地尔硫卓和维拉帕米因等非二氢吡啶 CCB,具有负性肌力作用,应避免用于收缩性心力衰竭合并房颤的患者。对射血分数保留的心衰患者可谨慎使用。非二氢吡啶 CCB 在心衰合并房颤患者的研究较少,需要根据病人的具体情况进行合适的选择。
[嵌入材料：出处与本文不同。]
(** The type read in a text that holds, after a stretch without an opening
    type tag, a trimmed type without [<] between its tags. *)
Lemma item_type_found (w v l : text) :
  no_start (lit "<type>") w (lit "<type>" ++ v ++ lit "</type>" ++ l) ->
  v <> [] -> strip v = v -> Forall (fun x => x <> "<"%char) v ->
  item_type (w ++ lit "<type>" ++ v ++ lit "</type>" ++ l) = Some v.
Proof.
  intros Hw Hne Hs Hv. destruct v as [|a v]; [congruence|].
  unfold item_type, search.
  rewrite (search_TYPE_RE_skip _ _ _ _ Hw).
  rewrite (search_from_here _ _ _ _ _
             (match_at_TYPE_RE_here _ _ a v l (strip_fixed_first _ _ Hs) Hv)).
  cbn [pos caps]. unfold m_group. cbn [m_caps cap_lookup Nat.eqb].
  f_equal. etransitivity; [|exact Hs]. f_equal.
  replace (w ++ lit "<type>" ++ (a :: v) ++ lit "</type>" ++ l)
    with ((w ++ lit "<type>") ++ (a :: v) ++ lit "</type>" ++ l)
    by (rewrite <- app_assoc; reflexivity).
  replace (0 + length w + 6) with (length (w ++ lit "<type>"))
    by (rewrite length_app; simpl; lia).
  rewrite slice_app_skip. apply firstn_app_len.
Qed.

(** No match of [ITEM_RE] begins after a character other than a line
    feed. *)
Lemma finditer_ITEM_RE_newline (fuel e : nat) (l : text) :
  finditer_from fuel ITEM_RE e (Some ">"%char) ("010"%char :: l) =
  finditer_from fuel ITEM_RE (S e) (Some "010"%char) l.
Proof.
  destruct fuel as [|fuel]; [reflexivity|].
  cbn [finditer_from search_from]. unfold match_at at 1.
  rewrite run_ITEM_RE. reflexivity.
Qed.

Lemma last_or_snoc_nl (d : option ascii) (w : text) :
  last_or d (w ++ nl) = Some "010"%char.
Proof. rewrite last_or_app. reflexivity. Qed.

(** One block at the start of a line, closed at the end of its line: the
    scanner yields it and goes on from the next line. *)
Lemma scan_block_step (T : text) (n : nat) (indent inner rest' : text)
    (fuel : nat) :
  line_start T n ->
  skipn n T = indent ++ lit "<Item>" ++ inner ++ lit "</Item>" ++ nl ++ rest' ->
  Forall (fun x => is_blank x = true) indent ->
  no_start (lit "</Item>") inner (lit "</Item>" ++ nl ++ rest') ->
  map (scan_one T)
      (finditer_from (S fuel) ITEM_RE n (prev_at T n) (skipn n T)) =
  Item n (n + length indent + 6 + length inner + 7) indent (item_type inner) ::
  map (scan_one T)
      (finditer_from fuel ITEM_RE
         (S (n + length indent + 6 + length inner + 7))
         (prev_at T (S (n + length indent + 6 + length inner + 7)))
         (skipn (S (n + length indent + 6 + length inner + 7)) T)).
Proof.
  intros Hls E Hi Hno.
  assert (Hat : item_at (Cur n (prev_at T n) (skipn n T) []) =
                Some (Cur (n + length indent + 5 + 0 + 1 + length inner + 7)
                       (Some ">"%char)
                       (skipn (length inner + 7)
                          (inner ++ lit "</Item>" ++ nl ++ rest'))
                       [(2, (n + length indent + 5 + 0 + 1,
                             n + length indent + 5 + 0 + 1 + length inner));
                        (1, (n, n + length indent))])).
  { rewrite E.
    apply (item_at_open n (prev_at T n) [] indent (lit "<Item") []
             (inner ++ lit "</Item>" ++ nl ++ rest') (length inner)).
    - apply at_bol_spec. exact Hls.
    - exact Hi.
    - split; reflexivity.
    - constructor.
    - exact I.
    - apply find_ci_first; [exact Hno | reflexivity]. }
  set (e := n + length indent + 6 + length inner + 7).
  replace (n + length indent + 5 + 0 + 1 + length inner + 7) with e in Hat
    by (unfold e; lia).
  replace (skipn (length inner + 7) (inner ++ lit "</Item>" ++ nl ++ rest'))
    with (nl ++ rest') in Hat.
  2:{ replace (length inner + 7) with (length (inner ++ lit "</Item>"))
        by (rewrite length_app; reflexivity).
      rewrite (app_assoc inner). symmetry; apply skipn_app_len. }
  assert (Hm : match_at ITEM_RE n (prev_at T n) (skipn n T) = Some
                 (Cur e (Some ">"%char) (nl ++ rest')
                   [(2, (n + length indent + 5 + 0 + 1,
                         n + length indent + 5 + 0 + 1 + length inner));
                    (1, (n, n + length indent))])).
  { unfold match_at. rewrite run_ITEM_RE. exact Hat. }
  cbn [finditer_from]. rewrite (search_from_here _ _ _ _ _ Hm).
  cbn [pos prev rest caps].
  replace (e =? n) with false by (symmetry; apply Nat.eqb_neq; unfold e; lia).
  cbn [map]. f_equal.
  - unfold scan_one, item_type, m_group.
    cbn [m_start m_end m_caps cap_lookup Nat.eqb].
    rewrite (slice_of_skipn _ _ _ _ E).
    assert (E2 : skipn (n + length indent + 5 + 0 + 1) T =
                 inner ++ lit "</Item>" ++ nl ++ rest').
    { replace (n + length indent + 5 + 0 + 1)
        with (n + length (indent ++ lit "<Item>"))
        by (rewrite length_app; simpl; lia).
      apply skipn_walk. rewrite <- app_assoc. exact E. }
    rewrite (slice_of_skipn _ _ _ _ E2). reflexivity.
  - unfold nl at 1. cbn [app]. rewrite finditer_ITEM_RE_newline.
    assert (E3 : skipn n T =
                 (indent ++ lit "<Item>" ++ inner ++ lit "</Item>" ++ nl) ++ rest')
      by (rewrite E; repeat rewrite <- app_assoc; reflexivity).
    destruct (prev_at_walk _ _ _ _ E3) as [P3 S3].
    replace (n + length (indent ++ lit "<Item>" ++ inner ++ lit "</Item>" ++ nl))
      with (S e) in P3, S3
      by (unfold e; rewrite !length_app; simpl; lia).
    rewrite S3, P3.
    rewrite !app_assoc. rewrite last_or_snoc_nl. reflexivity.
Qed.

Lemma search_ITEM_RE_newlines (k : nat) :
  forall n pv, search_from ITEM_RE n pv (repeat "010"%char k) = None.
Proof.
  induction k as [|k IH]; intros n pv; cbn [repeat search_from];
    unfold match_at; rewrite run_ITEM_RE; unfold item_at, item_tag;
    destruct (at_bol _); try reflexivity; apply IH.
Qed.

(** Nothing is left to scan in a run of line feeds. *)
Lemma finditer_ITEM_RE_newlines (fuel k n : nat) (pv : option ascii) :
  finditer_from fuel ITEM_RE n pv (repeat "010"%char k) = [].
Proof.
  destruct fuel; [reflexivity|]. cbn [finditer_from].
  rewrite search_ITEM_RE_newlines. reflexivity.
Qed.

Lemma no_start_seg (a : ascii) (s seg w l : text) :
  Forall (fun x => ci a x = false) seg ->
  no_start (a :: s) w l -> no_start (a :: s) (seg ++ w) l.
Proof.
  intros H1 H2. apply no_start_app; [apply no_start_free; exact H1 | exact H2].
Qed.

Lemma blank_no_lt (indent : text) :
  Forall (fun x => is_blank x = true) indent ->
  Forall (fun x => ci "<"%char x = false) indent.
Proof. apply Forall_impl. intros x; apply blank_not_lt. Qed.

Lemma not_lt_no_lt (v : text) :
  Forall (fun x => x <> "<"%char) v ->
  Forall (fun x => ci "<"%char x = false) v.
Proof.
  apply Forall_impl. intros x H. rewrite ci_lt.
  destruct (Ascii.eqb x "<") eqn:E; [|reflexivity].
  apply Ascii.eqb_eq in E; contradiction.
Qed.

Ltac no_start_steps :=
  repeat (cbn [app lit list_ascii_of_string nl dq no_start];
          first [ exact I
                | split; [reflexivity|]
                | apply no_start_seg; [assumption|]
                | apply no_start_free; assumption ]).

Lemma block_inner_split (indent vtype : text) (val : nat) :
  block_inner indent vtype val =
  block_pre indent val ++ lit "<type>" ++ vtype ++ lit "</type>" ++ nl ++ indent.
Proof.
  unfold block_inner, block_pre. repeat rewrite <- app_assoc. reflexivity.
Qed.

(** No closing item tag begins within the inner text of a rendered
    block. *)
Lemma block_inner_no_close (indent vtype l : text) (val : nat) :
  In val [25; 50; 75; 100] ->
  Forall (fun x => is_blank x = true) indent ->
  Forall (fun x => x <> "<"%char) vtype ->
  no_start (lit "</Item>") (block_inner indent vtype val) (lit "</Item>" ++ l).
Proof.
  intros Hval Hi Hv. apply blank_no_lt in Hi. apply not_lt_no_lt in Hv.
  unfold block_inner.
  destruct Hval as [<-|[<-|[<-|[<-|[]]]]];
    [change (str_nat 25) with (lit "25") | change (str_nat 50) with (lit "50")
    |change (str_nat 75) with (lit "75") | change (str_nat 100) with (lit "100")];
    no_start_steps.
Qed.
房颤合并心衰患者的心率控制,单药治疗,可以考虑β受体阻滞剂、洋地黄,不耐受可以考虑胺碘酮;联合治疗,可以考虑β受体阻滞剂加洋地黄,或者β受体阻滞剂加洋地黄的基础上再加上胺碘酮,可能带来临床上的获益。
结论
心力衰竭是严重危害人类健康的一种心血管疾病。心率既是判断心衰是否控制的指标,也是心衰加重的重要诱因,心衰患者的总体目标心率维持在 55-60 次/分最适合。药物治疗是心衰病人最基本的治疗方案,心衰患者维持较慢心率和较低心率变异已经成为慢性心衰治疗改善预后的靶点。对于合并窦性心律的心衰患者,可以在早期联用伊伐布雷定进行治疗。对于合并房颤的心衰患者,可根据患者的具体情况选择β受体阻滞剂、洋地黄、胺碘酮等药物的不同组合治疗模式。选择合适的药物,有利于心衰患者改善临床症状、改善预后。